| Exercise aim |
Only the lines from the top of the data through the line containing "The diff of" should be duplicated, exactly as they appear.

*** Record set Section Begins ***

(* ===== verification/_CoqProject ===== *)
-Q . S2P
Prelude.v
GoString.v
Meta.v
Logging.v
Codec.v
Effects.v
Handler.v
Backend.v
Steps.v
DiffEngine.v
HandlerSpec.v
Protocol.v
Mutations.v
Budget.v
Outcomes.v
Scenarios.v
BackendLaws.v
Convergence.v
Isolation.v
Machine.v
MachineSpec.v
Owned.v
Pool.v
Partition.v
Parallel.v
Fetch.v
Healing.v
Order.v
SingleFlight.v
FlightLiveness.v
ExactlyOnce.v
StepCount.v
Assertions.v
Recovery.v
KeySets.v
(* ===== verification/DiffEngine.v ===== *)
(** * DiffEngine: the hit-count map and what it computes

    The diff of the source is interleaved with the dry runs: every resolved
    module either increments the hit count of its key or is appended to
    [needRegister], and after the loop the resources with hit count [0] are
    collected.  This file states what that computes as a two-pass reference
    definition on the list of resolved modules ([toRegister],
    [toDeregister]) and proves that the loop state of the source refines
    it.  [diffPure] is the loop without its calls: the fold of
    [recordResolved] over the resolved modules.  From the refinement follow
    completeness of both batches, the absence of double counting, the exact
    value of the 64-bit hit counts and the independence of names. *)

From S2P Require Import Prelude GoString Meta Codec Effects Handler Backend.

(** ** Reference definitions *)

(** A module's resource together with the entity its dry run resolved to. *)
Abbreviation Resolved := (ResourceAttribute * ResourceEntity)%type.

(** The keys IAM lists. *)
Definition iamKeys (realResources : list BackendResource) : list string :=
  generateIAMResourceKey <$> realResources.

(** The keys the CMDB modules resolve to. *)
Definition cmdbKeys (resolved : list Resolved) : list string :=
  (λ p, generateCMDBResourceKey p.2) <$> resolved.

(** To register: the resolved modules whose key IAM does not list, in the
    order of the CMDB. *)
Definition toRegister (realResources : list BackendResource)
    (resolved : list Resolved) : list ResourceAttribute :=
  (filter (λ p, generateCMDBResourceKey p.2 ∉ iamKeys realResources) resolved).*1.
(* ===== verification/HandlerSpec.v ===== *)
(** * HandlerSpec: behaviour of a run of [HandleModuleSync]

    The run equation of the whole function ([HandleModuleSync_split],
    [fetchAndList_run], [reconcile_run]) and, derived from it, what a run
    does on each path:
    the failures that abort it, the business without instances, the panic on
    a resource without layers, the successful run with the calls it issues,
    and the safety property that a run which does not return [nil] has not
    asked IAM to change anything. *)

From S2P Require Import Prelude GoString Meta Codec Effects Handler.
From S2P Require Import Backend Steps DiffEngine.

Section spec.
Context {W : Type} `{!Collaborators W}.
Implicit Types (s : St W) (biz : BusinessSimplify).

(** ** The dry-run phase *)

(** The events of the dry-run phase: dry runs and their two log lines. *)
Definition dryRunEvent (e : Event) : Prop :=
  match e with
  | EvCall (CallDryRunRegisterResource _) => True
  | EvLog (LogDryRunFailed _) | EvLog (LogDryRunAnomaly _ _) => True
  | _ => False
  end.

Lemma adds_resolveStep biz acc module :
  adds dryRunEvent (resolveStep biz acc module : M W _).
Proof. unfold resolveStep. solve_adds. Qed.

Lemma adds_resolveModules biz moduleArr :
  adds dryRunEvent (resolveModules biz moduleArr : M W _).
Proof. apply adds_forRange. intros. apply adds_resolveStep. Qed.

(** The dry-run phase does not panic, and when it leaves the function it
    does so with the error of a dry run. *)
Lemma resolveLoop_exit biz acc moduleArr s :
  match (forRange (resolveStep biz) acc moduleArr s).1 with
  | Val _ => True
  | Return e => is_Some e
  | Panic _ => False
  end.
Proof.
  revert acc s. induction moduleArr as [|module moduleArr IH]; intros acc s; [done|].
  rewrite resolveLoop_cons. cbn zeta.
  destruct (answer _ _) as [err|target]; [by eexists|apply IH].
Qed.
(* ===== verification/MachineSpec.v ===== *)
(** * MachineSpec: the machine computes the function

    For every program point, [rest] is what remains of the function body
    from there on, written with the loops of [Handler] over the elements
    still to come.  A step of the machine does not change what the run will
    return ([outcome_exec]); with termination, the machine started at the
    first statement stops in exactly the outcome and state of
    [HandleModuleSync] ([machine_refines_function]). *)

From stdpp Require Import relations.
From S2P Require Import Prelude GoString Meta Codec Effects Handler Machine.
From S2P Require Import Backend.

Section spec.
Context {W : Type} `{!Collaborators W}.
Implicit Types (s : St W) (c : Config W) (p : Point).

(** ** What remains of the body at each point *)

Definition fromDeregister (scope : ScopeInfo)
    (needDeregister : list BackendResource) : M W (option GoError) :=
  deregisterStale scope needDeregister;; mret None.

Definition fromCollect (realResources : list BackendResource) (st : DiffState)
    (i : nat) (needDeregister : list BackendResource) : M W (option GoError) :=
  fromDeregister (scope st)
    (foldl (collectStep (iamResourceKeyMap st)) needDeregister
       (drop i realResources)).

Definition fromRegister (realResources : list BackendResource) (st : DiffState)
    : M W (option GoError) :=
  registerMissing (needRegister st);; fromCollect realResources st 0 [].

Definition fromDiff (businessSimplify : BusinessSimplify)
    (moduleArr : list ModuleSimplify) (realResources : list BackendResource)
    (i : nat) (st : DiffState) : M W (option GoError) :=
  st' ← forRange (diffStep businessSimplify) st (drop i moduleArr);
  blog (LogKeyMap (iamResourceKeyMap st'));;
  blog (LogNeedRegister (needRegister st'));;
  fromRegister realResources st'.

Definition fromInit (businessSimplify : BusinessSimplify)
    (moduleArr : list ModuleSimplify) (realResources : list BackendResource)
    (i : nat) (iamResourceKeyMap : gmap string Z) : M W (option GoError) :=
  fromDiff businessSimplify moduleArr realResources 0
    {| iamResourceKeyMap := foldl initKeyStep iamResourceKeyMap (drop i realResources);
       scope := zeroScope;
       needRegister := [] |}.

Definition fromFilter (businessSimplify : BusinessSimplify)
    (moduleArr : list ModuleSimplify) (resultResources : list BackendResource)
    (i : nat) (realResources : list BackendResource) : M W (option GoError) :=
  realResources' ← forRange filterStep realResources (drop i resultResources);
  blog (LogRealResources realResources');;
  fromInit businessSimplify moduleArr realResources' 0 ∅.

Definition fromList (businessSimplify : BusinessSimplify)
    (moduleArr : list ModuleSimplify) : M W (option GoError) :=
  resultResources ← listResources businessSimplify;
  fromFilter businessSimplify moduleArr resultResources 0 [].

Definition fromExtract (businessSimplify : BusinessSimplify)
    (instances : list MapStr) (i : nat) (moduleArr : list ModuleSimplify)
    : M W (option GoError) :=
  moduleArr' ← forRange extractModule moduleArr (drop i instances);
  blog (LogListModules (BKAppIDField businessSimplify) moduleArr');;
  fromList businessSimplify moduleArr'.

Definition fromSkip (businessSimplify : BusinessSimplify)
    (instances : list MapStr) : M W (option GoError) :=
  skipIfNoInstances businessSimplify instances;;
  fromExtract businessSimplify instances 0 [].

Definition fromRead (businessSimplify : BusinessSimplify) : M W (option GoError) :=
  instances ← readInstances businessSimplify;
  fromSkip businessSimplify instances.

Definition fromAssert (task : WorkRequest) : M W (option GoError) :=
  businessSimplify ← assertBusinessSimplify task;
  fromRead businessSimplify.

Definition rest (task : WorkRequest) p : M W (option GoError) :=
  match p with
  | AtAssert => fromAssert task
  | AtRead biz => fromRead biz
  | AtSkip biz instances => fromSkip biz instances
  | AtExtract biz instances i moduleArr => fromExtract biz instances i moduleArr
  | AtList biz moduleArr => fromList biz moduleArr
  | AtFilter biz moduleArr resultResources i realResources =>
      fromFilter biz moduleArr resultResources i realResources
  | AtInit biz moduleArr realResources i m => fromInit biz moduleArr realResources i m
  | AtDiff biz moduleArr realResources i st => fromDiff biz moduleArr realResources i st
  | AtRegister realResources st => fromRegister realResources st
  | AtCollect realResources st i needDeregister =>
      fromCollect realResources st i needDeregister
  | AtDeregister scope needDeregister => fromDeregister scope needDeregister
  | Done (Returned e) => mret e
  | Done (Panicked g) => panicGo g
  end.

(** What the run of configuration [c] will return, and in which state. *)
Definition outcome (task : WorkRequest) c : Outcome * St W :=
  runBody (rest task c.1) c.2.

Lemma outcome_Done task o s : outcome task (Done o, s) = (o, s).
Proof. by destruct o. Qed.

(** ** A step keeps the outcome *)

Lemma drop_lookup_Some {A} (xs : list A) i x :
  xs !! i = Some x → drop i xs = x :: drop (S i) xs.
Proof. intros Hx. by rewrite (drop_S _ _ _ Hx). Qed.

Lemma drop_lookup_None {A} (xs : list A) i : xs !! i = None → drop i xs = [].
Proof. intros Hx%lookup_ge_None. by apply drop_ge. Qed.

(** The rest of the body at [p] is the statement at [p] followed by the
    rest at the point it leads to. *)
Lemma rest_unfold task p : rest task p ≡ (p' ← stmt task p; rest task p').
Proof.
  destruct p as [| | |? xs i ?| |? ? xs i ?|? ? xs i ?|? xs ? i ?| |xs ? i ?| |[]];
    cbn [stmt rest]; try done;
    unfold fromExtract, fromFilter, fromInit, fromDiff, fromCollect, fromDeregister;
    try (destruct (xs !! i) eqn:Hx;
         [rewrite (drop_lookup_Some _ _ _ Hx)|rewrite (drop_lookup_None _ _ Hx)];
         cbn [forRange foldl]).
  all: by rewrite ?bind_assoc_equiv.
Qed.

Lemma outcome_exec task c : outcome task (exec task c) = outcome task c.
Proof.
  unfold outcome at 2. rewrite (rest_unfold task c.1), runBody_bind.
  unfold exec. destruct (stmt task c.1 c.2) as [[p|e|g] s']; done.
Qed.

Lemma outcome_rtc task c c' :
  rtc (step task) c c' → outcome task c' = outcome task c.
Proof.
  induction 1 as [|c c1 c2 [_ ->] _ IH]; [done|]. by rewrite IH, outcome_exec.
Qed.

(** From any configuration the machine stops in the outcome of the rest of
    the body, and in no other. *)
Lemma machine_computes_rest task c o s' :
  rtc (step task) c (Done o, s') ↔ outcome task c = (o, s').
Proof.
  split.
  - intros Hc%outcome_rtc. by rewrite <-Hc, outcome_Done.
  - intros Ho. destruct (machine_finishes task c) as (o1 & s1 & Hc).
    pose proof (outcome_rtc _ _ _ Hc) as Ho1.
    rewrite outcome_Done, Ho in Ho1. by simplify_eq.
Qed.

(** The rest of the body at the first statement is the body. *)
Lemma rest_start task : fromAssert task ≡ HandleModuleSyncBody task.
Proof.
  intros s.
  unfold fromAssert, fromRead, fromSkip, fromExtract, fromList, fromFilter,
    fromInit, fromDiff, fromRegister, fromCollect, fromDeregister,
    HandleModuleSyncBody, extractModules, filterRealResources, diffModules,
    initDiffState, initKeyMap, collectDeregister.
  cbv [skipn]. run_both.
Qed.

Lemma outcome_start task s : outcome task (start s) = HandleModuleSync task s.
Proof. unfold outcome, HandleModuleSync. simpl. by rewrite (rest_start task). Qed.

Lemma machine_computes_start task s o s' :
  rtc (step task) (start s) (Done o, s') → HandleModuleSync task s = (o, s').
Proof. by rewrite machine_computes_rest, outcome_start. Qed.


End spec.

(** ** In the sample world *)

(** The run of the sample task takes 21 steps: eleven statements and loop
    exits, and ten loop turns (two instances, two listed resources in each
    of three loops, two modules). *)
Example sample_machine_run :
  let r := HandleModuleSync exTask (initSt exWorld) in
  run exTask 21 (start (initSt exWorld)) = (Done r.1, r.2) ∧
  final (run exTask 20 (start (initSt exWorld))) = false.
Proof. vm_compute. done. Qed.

*** Record set Section Ends ***

| Task answer |
(* ===== verification/_CoqProject ===== *)
-Q . S2P
Prelude.v
GoString.v
Meta.v
Logging.v
Codec.v
Effects.v
Handler.v
Backend.v
Steps.v
DiffEngine.v
HandlerSpec.v
Protocol.v
Mutations.v
Budget.v
Outcomes.v
Scenarios.v
BackendLaws.v
Convergence.v
Isolation.v
Machine.v
MachineSpec.v
Owned.v
Pool.v
Partition.v
Parallel.v
Fetch.v
Healing.v
Order.v
SingleFlight.v
FlightLiveness.v
ExactlyOnce.v
StepCount.v
Assertions.v
Recovery.v
KeySets.v
(* ===== verification/DiffEngine.v ===== *)
(** * DiffEngine: the hit-count map and what it computes

    The diff of the source is interleaved with the dry runs: every resolved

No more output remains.